WHAT THIS TASK INVOLVES: Filter the entries below down to the lines that hold "trace".

- - -

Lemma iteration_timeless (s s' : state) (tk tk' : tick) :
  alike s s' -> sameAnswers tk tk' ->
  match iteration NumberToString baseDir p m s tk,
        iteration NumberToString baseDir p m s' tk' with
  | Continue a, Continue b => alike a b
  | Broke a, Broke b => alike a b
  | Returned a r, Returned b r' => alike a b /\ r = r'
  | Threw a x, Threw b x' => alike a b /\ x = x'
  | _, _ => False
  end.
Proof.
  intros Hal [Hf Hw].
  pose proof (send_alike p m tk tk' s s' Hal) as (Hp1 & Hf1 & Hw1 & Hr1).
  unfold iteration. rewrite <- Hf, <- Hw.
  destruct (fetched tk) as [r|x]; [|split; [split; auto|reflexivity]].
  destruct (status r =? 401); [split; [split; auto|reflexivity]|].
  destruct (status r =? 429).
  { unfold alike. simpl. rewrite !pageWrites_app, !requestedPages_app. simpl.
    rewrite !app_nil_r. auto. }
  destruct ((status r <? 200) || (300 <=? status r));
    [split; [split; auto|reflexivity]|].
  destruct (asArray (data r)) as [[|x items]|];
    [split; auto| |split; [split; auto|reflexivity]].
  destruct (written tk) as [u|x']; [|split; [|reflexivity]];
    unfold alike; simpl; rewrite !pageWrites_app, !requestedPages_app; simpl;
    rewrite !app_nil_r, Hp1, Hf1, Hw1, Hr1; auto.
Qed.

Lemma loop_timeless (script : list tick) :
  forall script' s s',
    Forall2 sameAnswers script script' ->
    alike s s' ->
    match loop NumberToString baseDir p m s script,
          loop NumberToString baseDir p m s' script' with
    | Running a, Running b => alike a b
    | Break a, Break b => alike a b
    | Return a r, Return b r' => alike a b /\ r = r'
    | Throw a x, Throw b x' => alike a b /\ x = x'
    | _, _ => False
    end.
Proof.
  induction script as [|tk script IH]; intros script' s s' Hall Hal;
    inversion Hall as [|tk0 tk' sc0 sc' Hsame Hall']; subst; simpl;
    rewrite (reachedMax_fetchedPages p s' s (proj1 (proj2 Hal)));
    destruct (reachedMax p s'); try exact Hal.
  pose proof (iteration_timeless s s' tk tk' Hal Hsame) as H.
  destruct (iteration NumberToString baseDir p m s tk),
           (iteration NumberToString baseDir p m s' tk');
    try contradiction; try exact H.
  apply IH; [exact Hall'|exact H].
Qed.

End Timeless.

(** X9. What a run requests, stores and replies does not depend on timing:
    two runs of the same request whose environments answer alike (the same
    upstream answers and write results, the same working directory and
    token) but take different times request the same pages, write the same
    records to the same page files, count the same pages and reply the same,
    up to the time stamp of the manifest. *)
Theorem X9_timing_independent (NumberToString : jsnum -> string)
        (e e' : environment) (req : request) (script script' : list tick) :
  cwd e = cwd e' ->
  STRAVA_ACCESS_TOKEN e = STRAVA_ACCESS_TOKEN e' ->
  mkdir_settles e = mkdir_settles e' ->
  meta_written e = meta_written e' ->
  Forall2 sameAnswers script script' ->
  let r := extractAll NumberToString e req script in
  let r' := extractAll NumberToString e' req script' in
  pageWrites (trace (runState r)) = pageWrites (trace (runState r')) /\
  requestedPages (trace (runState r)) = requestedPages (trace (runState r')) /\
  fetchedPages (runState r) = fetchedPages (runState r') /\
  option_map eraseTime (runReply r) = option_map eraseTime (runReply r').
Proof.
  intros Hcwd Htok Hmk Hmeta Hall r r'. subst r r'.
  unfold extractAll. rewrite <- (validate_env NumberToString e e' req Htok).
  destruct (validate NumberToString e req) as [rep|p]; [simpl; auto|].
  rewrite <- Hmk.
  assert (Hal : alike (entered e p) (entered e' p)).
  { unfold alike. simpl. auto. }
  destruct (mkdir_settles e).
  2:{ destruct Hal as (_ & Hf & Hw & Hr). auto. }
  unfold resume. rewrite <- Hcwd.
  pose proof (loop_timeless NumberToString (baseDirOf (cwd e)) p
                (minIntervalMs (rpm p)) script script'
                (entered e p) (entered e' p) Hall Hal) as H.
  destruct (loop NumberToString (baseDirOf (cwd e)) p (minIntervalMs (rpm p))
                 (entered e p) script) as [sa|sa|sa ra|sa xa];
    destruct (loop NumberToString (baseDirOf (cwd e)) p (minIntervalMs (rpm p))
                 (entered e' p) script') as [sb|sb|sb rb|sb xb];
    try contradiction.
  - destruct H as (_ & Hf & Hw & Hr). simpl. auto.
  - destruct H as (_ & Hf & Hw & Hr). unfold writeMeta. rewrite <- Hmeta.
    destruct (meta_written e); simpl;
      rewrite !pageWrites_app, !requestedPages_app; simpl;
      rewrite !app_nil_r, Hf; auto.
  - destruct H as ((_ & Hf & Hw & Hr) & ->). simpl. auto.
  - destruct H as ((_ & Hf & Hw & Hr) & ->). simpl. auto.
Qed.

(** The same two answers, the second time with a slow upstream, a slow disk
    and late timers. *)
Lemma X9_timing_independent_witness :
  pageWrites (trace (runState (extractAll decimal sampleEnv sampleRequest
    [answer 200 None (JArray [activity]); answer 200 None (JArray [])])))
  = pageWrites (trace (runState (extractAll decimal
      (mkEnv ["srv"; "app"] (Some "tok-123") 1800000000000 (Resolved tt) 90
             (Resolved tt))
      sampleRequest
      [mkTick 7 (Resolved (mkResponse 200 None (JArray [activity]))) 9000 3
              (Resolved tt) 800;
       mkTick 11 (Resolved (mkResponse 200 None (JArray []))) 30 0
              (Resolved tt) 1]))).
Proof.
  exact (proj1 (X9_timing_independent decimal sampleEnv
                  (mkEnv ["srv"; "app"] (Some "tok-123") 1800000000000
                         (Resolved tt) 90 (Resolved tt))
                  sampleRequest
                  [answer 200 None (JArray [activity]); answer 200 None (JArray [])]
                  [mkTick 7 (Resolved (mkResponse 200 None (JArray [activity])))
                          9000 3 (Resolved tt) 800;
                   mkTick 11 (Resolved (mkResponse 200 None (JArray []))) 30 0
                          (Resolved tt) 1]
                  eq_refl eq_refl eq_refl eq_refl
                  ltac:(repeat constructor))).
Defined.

- - -

SOLUTION TO THIS PROBLEM:
  pageWrites (trace (runState r)) = pageWrites (trace (runState r')) /\
  requestedPages (trace (runState r)) = requestedPages (trace (runState r')) /\
  pageWrites (trace (runState (extractAll decimal sampleEnv sampleRequest
  = pageWrites (trace (runState (extractAll decimal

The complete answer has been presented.